TASK BRIEF -> Using the material below, return exactly the lines between the one holding "r else None" and the one holding "(** One round", inclusive, and no others.

BEGIN

(** What a device method's request amounts to. *)
Definition accepted (a : DbusReply) : option Reply :=
  match a with
  | ReplyOk r => if r_cc r =? 0 then Some r else None
  | _ => None
  end.

Lemma dev_send_eq chan addr netfn lun cmd data s :
  let q := {| rq_channel := chan; rq_addr := addr; rq_netfn := netfn; rq_lun := lun;
              rq_cmd := cmd; rq_data := data |} in
  dev_send chan addr netfn lun cmd data s =
    Ret (accepted (env_ipmb (hist s) q)) {| hist := CIpmb q :: hist s; dev := dev s |}.
Proof.
  unfold dev_send, lift_hist, zoom, sendIPMBRequest, bind, accepted. simpl.
  destruct (env_ipmb _ _) as [| |r]; [done..|]. by destruct (r_cc r =? 0).
Qed.

(** The request [getSDR] makes. *)
Definition sdr_request (d : VITA4611Device) (res_id : Z * Z) (n offset count : Z) : IpmbReq :=
  {| rq_channel := channel d; rq_addr := ipmi_address d; rq_netfn := NETFN_S_E; rq_lun := 0;
     rq_cmd := IPMITOOL_CMD_GET_SDR;
     rq_data := [fst res_id; snd res_id; n; 0; offset; count] |}.

Lemma getSDR_eq res_id n offset count s :
  let q := sdr_request (dev s) res_id n offset count in
  let s' := {| hist := CIpmb q :: hist s; dev := dev s |} in
  getSDR res_id n offset count s =
    match accepted (env_ipmb (hist s) q) with
    | Some r => Ret (r_data r) s'
    | None => Throw BadOptionalAccess s'
    end.
Proof.
  unfold getSDR. simpl. rewrite (bind_Ret _ _ s (dev s) s) by done.
  erewrite bind_Ret by apply dev_send_eq. fold (sdr_request (dev s) res_id n offset count).
  unfold bind, opt_value. by destruct (accepted _).
Qed.
End requests.

(** ** The SDR reader *)
Section sdr_reader.
Context `{Libm} `{Environment}.

(** One round of the [do]-[while], with the arithmetic of its counters
    resolved: [total] is [22 * k] and never wraps before the last request. *)
Lemma getSDRVals_loop_step fuel res_id n len total cumulative s :
  0 <= total <= len -> len <= 255 ->
  let section := Z.min 0x16 (len - total) in
  getSDRVals_loop (S fuel) res_id n len 0x16 total (total + 5) cumulative s =
    match getSDR res_id n (total + 5) section s with
    | Ret data s' =>
        if section =? 0x16
        then getSDRVals_loop fuel res_id n len 0x16 (total + 0x16) (u8 (total + 0x16 + 5))
               (cumulative ++ drop 2 data) s'
        else Ret (cumulative ++ drop 2 data) s'
    | Throw e s' => Throw e s'
    | Undef f => Undef f
    end.
Proof.
  intros Ht Hl section. cbn [getSDRVals_loop].
  assert (Hsec : (if len <? total + 0x16 then u8 (len - total) else 0x16) = section).
  { unfold section. destruct (Z.ltb_spec len (total + 0x16)); [rewrite u8_small|];
      unfold is_byte; lia. }
  rewrite Hsec. unfold bind. destruct (getSDR _ _ _ _ _) as [data s'| |]; [|done..].
  destruct (Z.eqb_spec section 0x16) as [E|]; [|done]. rewrite E.
  rewrite (u8_small (total + 0x16)) by (unfold is_byte; lia).
  by replace (total + 5 + 0x16) with (total + 0x16 + 5) by lia.
Qed.

(** The counter of the offsets wraps only when no request follows, so the
    loop can be read without the wrap. *)
Lemma getSDRVals_loop_offset fuel res_id n len total cumulative s :
  0 <= total <= len -> len <= 255 -> total mod 0x16 = 0 ->
  getSDRVals_loop fuel res_id n len 0x16 total (u8 (total + 5)) cumulative s =
  getSDRVals_loop fuel res_id n len 0x16 total (total + 5) cumulative s.
Proof.
  intros Ht Hl Hm. rewrite u8_small; [done|]. unfold is_byte.
  enough (total <= 242) by lia. Z.to_euclidean_division_equations. lia.
Qed.

(** A responder: it answers every [Get SDR] with a two-byte prefix and the
    bytes of the record it is asked for. *)
Definition serves_record (d : VITA4611Device) (res_id : Z * Z) (n : Z) (record : list Z) : Prop :=
  forall h offset count, 0 <= offset < 256 -> 0 <= count <= 0x16 ->
    exists r prefix, env_ipmb h (sdr_request d res_id n offset count) = ReplyOk r /\
      r_cc r = 0 /\ length prefix = 2%nat /\
      r_data r = prefix ++ slice record (Z.to_nat offset) (Z.to_nat count).

Lemma getSDR_served d res_id n record offset count s :
  serves_record d res_id n record -> dev s = d ->
  0 <= offset < 256 -> 0 <= count <= 0x16 ->
  exists prefix s', length prefix = 2%nat /\ dev s' = d /\
    getSDR res_id n offset count s =
      Ret (prefix ++ slice record (Z.to_nat offset) (Z.to_nat count)) s'.
Proof.
  intros Hs <- Ho Hc. destruct (Hs (hist s) offset count Ho Hc) as (r & p & E & Hcc & Hp & Hd).
  eexists p, _. split; [done|]. split; [|rewrite getSDR_eq, E; simpl; rewrite Hcc, <- Hd; reflexivity].
  done.
Qed.

Lemma getSDRVals_loop_served d res_id n record len :
  serves_record d res_id n record -> len <= 255 ->
  forall fuel k s, dev s = d -> 0 <= 0x16 * k <= len -> 0 <= k -> len / 0x16 < k + Z.of_nat fuel ->
  exists s', dev s' = d /\
    getSDRVals_loop fuel res_id n len 0x16 (0x16 * k) (0x16 * k + 5)
      (slice record 5 (Z.to_nat (0x16 * k))) s =
    Ret (slice record 5 (Z.to_nat len)) s'.
Proof.
  intros Hserve Hl. induction fuel as [|fuel IH]; intros k s Hd Hk Hk0 Hf.
  { exfalso. Z.to_euclidean_division_equations. lia. }
  rewrite getSDRVals_loop_step by lia.
  set (section := Z.min 0x16 (len - 0x16 * k)).
  assert (0x16 * k <= 242) by (Z.to_euclidean_division_equations; lia).
  destruct (getSDR_served d res_id n record (0x16 * k + 5) section s) as (p & s1 & Hp & Hd1 & ->);
    [done|done|lia|lia|].
  rewrite (drop_app_length' p) by done.
  assert (E : slice record 5 (Z.to_nat (0x16 * k)) ++
              slice record (Z.to_nat (0x16 * k + 5)) (Z.to_nat section)
              = slice record 5 (Z.to_nat (0x16 * k + section))).
  { replace (Z.to_nat (0x16 * k + 5)) with (5 + Z.to_nat (0x16 * k))%nat by lia.
    rewrite slice_slice_adjacent. f_equal. lia. }
  rewrite E. destruct (Z.eqb_spec section 0x16) as [Es|Es].
  - rewrite Es, getSDRVals_loop_offset;
      [|lia|done|by replace (0x16 * k + 0x16) with ((k + 1) * 0x16) by lia; apply Z.mod_mul].
    replace (0x16 * k + 0x16) with (0x16 * (k + 1)) by lia. apply IH; [done|lia..].
  - exists s1. split; [done|]. by replace (0x16 * k + section) with len by lia.
Qed.

(** C32. For every SDR body length the header can
    announce (0 to 255), [getSDRVals] run against a device that serves a
    record reads exactly the [length] bytes after the 5-byte record header,
    cut into requests of 22 bytes; it always returns, the 8-bit counters
    never skipping or repeating a byte. *)
Theorem getSDRVals_returns_record res_id n len record s :
  serves_record (dev s) res_id n record -> 0 <= len <= 255 ->
  exists s', dev s' = dev s /\
    getSDRVals res_id n len s = Ret (slice record 5 (Z.to_nat len)) s'.
Proof.
  intros Hs Hl. unfold getSDRVals.
  apply (getSDRVals_loop_served _ res_id n record len Hs) with (k := 0); [lia|done|lia|lia|].
  Z.to_euclidean_division_equations. lia.
Qed.

Lemma getSDRVals_loop_requests res_id n len :
  len <= 255 ->
  forall fuel k cum s, 0 <= 0x16 * k <= len -> 0 <= k -> len / 0x16 < k + Z.of_nat fuel ->
  exists s' qs, hist s' = map CIpmb qs ++ hist s /\ dev s' = dev s /\
    Z.of_nat (length qs) <= len / 0x16 + 1 - k /\
    (getSDRVals_loop fuel res_id n len 0x16 (0x16 * k) (0x16 * k + 5) cum s
       = Throw BadOptionalAccess s' \/
     exists v, getSDRVals_loop fuel res_id n len 0x16 (0x16 * k) (0x16 * k + 5) cum s = Ret v s').
Proof.
  intros Hl. induction fuel as [|fuel IH]; intros k cum s Hk Hk0 Hf.
  { exfalso. Z.to_euclidean_division_equations. lia. }
  rewrite getSDRVals_loop_step by lia. set (section := Z.min 0x16 (len - 0x16 * k)).
  rewrite getSDR_eq. set (q := sdr_request _ _ _ _ _). cbv zeta.
  set (s1 := {| hist := CIpmb q :: hist s; dev := dev s |}).
  assert (k <= len / 0x16) by (Z.to_euclidean_division_equations; lia).
  destruct (accepted _) as [r|].
  2:{ exists s1, [q]. split; [reflexivity|]. split; [reflexivity|]. split; [simpl; lia|by left]. }
  destruct (Z.eqb_spec section 0x16) as [Es|Es].
  - rewrite getSDRVals_loop_offset;
      [|lia|done|by replace (0x16 * k + 0x16) with ((k + 1) * 0x16) by lia; apply Z.mod_mul].
    replace (0x16 * k + 0x16) with (0x16 * (k + 1)) by lia.
    edestruct (IH (k + 1) (cum ++ drop 2 (r_data r)) s1) as (s' & qs & Hh & Hd & Hn & Hr); [lia|lia|lia|].
    exists s', (qs ++ [q]). split; [|split; [exact Hd|split; [|exact Hr]]].
    + rewrite Hh, map_app, <- app_assoc. reflexivity.
    + rewrite length_app. simpl. lia.
  - exists s1, [q]. split; [reflexivity|]. split; [reflexivity|]. split; [simpl; lia|]. right. by eexists.
Qed.

(** Whatever the bus answers, [getSDRVals] ends after
    at most [length / 22 + 1] requests (12 for the longest record): it
    returns, or throws [bad_optional_access] at a request that failed.  The
    bound of the loop is never what ends it. *)
Theorem getSDRVals_terminates res_id n len s :
  0 <= len <= 255 ->
  exists s' qs, hist s' = map CIpmb qs ++ hist s /\ dev s' = dev s /\
    Z.of_nat (length qs) <= len / 0x16 + 1 /\
    (getSDRVals res_id n len s = Throw BadOptionalAccess s' \/
     exists v, getSDRVals res_id n len s = Ret v s').
Proof.
  intros Hl. unfold getSDRVals.
  destruct (getSDRVals_loop_requests res_id n len ltac:(lia) 13 0 [] s)
    as (s' & qs & Hh & Hd & Hn & Hr); [lia|lia|Z.to_euclidean_division_equations; lia|].
  exists s', qs. repeat split; [done|done|lia|done].
Qed.
End sdr_reader.

(** ** Decoding of the SDR fields *)

(** A property of all bytes, checked by evaluation. *)
Lemma byte_forall (P : Z -> bool) :
  forallb P (seqZ 0 256) = true -> forall b, is_byte b -> P b = true.
Proof.
  intros Hall b Hb. rewrite forallb_forall in Hall. apply Hall.
  apply list_elem_of_In, elem_of_seqZ. unfold is_byte in Hb. lia.
Qed.

(** [M] and [B] are the 10-bit two's-complement
    numbers whose low byte is the first byte and whose two high bits are the
    top bits of the tolerance or accuracy byte, and the exponents are the
    4-bit two's-complement halves of their byte: the [0xFC00] and [0xF0] sign
    extensions of [convert_sensor_reading] are exact, and bound the
    coefficients by -512..511 and -8..7. *)
Theorem sdr_coefficients_decoded lo tol e :
  is_byte lo -> is_byte tol -> 0 <= e < 16 ->
  signed10 lo tol = sext 10 (256 * (tol / 64) + lo) /\
  -512 <= signed10 lo tol < 512 /\
  signed4 e = sext 4 e /\ -8 <= signed4 e < 8.
Proof.
  intros Hlo Htol He.
  assert (H4 : signed4 e = sext 4 e /\ -8 <= signed4 e < 8).
  { pose proof (byte_forall (fun e => negb (e <? 16) ||
      ((signed4 e =? sext 4 e) && (-8 <=? signed4 e) && (signed4 e <? 8))) eq_refl e) as Hb.
    assert (is_byte e) as He' by (unfold is_byte; lia). specialize (Hb He'). cbv beta in Hb. lia. }
  assert (H10 : signed10 lo tol = sext 10 (256 * (tol / 64) + lo) /\
    -512 <= signed10 lo tol < 512); [|intuition].
  assert (E : signed10 lo tol = signed10 lo (64 * (tol / 64))).
  { unfold signed10. rewrite !shiftr_div by lia. change (2 ^ 6) with 64.
    by rewrite (Z.mul_comm 64), Z.div_mul by lia. }
  rewrite E. assert (Ht : 0 <= tol / 64 < 4) by (byte_solve).
  assert (tol / 64 ∈ [0; 1; 2; 3]) as Hin.
  { rewrite !elem_of_cons. lia. }
  pose proof (byte_forall (fun lo => forallb (fun t =>
    (signed10 lo (64 * t) =? sext 10 (256 * t + lo)) && (-512 <=? signed10 lo (64 * t))
    && (signed10 lo (64 * t) <? 512)) [0; 1; 2; 3]) ltac:(vm_compute; reflexivity) lo Hlo) as Hb.
  cbv beta in Hb. rewrite forallb_forall in Hb. specialize (Hb _ (proj1 (list_elem_of_In _ _) Hin)). cbv beta in Hb. lia.
Qed.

END

ANSWER SECTION ->
  | ReplyOk r => if r_cc r =? 0 then Some r else None
  | _ => None
  end.

Lemma dev_send_eq chan addr netfn lun cmd data s :
  let q := {| rq_channel := chan; rq_addr := addr; rq_netfn := netfn; rq_lun := lun;
              rq_cmd := cmd; rq_data := data |} in
  dev_send chan addr netfn lun cmd data s =
    Ret (accepted (env_ipmb (hist s) q)) {| hist := CIpmb q :: hist s; dev := dev s |}.
Proof.
  unfold dev_send, lift_hist, zoom, sendIPMBRequest, bind, accepted. simpl.
  destruct (env_ipmb _ _) as [| |r]; [done..|]. by destruct (r_cc r =? 0).
Qed.

(** The request [getSDR] makes. *)
Definition sdr_request (d : VITA4611Device) (res_id : Z * Z) (n offset count : Z) : IpmbReq :=
  {| rq_channel := channel d; rq_addr := ipmi_address d; rq_netfn := NETFN_S_E; rq_lun := 0;
     rq_cmd := IPMITOOL_CMD_GET_SDR;
     rq_data := [fst res_id; snd res_id; n; 0; offset; count] |}.

Lemma getSDR_eq res_id n offset count s :
  let q := sdr_request (dev s) res_id n offset count in
  let s' := {| hist := CIpmb q :: hist s; dev := dev s |} in
  getSDR res_id n offset count s =
    match accepted (env_ipmb (hist s) q) with
    | Some r => Ret (r_data r) s'
    | None => Throw BadOptionalAccess s'
    end.
Proof.
  unfold getSDR. simpl. rewrite (bind_Ret _ _ s (dev s) s) by done.
  erewrite bind_Ret by apply dev_send_eq. fold (sdr_request (dev s) res_id n offset count).
  unfold bind, opt_value. by destruct (accepted _).
Qed.
End requests.

(** ** The SDR reader *)
Section sdr_reader.
Context `{Libm} `{Environment}.

(** One round of the [do]-[while], with the arithmetic of its counters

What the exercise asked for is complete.